[Collected data]
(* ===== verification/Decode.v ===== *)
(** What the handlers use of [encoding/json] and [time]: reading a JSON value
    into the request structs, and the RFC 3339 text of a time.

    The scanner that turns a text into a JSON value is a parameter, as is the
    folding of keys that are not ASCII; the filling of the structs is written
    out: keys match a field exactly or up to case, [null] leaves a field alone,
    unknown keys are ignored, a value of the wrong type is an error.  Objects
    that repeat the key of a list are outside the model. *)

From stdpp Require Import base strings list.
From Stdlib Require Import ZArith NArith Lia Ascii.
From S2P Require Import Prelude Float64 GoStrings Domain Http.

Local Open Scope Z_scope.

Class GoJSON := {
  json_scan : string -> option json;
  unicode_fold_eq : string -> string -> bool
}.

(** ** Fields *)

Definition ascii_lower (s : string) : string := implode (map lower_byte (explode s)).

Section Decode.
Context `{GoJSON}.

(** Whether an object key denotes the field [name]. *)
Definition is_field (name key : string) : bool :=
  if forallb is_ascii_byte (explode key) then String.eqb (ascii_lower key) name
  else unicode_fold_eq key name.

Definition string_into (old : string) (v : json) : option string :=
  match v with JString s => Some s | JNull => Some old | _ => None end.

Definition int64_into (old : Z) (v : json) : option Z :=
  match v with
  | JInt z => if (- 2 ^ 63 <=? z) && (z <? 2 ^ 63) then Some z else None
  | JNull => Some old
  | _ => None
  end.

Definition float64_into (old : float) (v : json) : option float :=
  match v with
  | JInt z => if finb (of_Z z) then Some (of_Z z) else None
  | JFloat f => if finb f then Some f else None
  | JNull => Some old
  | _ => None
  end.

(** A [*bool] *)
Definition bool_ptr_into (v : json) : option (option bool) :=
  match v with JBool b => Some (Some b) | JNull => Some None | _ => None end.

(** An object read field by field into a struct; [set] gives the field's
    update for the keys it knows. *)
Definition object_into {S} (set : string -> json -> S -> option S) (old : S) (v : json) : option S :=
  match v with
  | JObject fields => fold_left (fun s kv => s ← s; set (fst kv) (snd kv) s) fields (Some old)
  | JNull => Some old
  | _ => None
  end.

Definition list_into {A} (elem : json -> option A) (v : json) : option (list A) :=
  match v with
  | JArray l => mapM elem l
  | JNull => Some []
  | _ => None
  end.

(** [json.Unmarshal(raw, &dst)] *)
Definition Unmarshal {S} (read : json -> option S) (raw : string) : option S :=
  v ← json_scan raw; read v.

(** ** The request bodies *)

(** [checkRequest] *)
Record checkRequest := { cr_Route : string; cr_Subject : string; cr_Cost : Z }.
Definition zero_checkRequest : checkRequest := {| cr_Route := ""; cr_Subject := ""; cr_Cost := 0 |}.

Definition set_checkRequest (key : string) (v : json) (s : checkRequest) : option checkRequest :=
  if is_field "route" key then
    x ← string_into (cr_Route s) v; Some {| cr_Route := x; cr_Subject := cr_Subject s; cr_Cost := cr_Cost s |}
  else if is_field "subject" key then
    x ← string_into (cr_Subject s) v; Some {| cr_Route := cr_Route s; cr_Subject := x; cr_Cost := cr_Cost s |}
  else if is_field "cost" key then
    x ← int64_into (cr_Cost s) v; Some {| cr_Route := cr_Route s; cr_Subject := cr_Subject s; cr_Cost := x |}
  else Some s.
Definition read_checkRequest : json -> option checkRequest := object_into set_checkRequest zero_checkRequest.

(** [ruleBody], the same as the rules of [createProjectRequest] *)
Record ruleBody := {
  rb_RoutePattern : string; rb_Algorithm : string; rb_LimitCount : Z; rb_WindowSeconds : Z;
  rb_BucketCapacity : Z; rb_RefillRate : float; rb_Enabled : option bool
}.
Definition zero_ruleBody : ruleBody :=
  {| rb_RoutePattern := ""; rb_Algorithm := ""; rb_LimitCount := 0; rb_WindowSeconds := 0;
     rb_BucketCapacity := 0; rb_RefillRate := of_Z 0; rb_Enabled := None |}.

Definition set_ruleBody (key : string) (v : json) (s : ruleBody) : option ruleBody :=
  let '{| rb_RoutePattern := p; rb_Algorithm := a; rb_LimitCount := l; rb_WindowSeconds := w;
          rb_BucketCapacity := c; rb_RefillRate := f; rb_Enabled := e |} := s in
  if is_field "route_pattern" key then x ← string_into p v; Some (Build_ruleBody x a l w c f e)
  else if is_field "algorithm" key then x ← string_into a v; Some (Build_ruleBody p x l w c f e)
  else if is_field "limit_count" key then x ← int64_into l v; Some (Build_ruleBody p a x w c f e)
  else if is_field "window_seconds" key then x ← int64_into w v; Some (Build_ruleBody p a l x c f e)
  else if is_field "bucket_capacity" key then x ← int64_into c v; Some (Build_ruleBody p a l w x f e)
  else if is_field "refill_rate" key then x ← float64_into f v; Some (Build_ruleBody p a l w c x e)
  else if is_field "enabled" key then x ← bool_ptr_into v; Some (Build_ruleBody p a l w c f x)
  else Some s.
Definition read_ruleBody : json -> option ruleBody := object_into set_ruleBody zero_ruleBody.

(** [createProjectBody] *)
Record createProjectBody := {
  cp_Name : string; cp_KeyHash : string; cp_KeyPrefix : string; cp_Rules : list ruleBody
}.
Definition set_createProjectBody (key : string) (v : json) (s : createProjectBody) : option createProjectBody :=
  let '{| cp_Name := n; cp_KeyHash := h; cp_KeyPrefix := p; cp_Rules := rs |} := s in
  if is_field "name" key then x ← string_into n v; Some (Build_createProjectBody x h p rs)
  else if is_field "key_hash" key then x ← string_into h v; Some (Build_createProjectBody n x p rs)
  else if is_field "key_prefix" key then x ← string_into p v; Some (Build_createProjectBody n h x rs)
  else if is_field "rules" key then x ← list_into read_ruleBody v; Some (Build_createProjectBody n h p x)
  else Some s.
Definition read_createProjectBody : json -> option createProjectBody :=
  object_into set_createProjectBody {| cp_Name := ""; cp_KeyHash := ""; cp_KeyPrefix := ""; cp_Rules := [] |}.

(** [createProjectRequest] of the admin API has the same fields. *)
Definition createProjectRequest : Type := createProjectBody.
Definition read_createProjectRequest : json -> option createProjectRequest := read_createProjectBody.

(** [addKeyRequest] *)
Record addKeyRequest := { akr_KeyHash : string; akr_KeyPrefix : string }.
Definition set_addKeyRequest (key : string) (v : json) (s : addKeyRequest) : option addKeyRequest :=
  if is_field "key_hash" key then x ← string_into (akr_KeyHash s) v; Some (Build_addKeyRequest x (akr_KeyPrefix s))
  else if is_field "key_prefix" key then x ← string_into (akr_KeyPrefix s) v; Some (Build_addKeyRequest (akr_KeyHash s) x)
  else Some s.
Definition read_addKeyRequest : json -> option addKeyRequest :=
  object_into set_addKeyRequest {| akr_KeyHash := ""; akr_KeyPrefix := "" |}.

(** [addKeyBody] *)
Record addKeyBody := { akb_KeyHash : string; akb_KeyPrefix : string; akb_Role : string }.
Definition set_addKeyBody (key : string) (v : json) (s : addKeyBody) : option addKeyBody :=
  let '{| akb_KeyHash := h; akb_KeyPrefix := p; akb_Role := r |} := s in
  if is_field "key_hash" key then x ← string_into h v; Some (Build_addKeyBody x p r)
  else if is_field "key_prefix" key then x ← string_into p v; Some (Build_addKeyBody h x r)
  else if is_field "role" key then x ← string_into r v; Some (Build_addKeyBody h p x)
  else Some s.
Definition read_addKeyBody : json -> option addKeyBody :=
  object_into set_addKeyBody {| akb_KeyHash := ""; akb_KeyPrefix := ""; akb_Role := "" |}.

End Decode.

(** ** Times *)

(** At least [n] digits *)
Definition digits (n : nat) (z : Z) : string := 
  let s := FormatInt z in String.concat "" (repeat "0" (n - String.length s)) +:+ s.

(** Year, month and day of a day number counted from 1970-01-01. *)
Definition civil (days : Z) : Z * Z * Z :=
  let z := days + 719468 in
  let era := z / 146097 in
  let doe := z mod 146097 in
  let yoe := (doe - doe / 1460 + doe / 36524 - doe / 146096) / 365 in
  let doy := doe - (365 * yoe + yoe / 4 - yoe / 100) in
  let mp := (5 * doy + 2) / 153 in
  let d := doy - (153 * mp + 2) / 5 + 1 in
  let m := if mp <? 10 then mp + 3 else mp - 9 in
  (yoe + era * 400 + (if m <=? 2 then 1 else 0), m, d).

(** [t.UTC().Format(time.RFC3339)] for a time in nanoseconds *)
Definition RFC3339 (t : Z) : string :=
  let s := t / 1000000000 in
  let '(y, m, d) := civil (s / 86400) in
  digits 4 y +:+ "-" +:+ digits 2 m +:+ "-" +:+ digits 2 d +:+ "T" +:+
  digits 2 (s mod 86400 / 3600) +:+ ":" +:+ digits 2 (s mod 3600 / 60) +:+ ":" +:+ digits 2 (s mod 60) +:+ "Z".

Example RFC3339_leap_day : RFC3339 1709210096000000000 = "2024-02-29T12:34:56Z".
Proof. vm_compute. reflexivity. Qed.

Task directions: In how many lines of the records does the word "JInt" appear? Give the number alone.

Expected answer: 2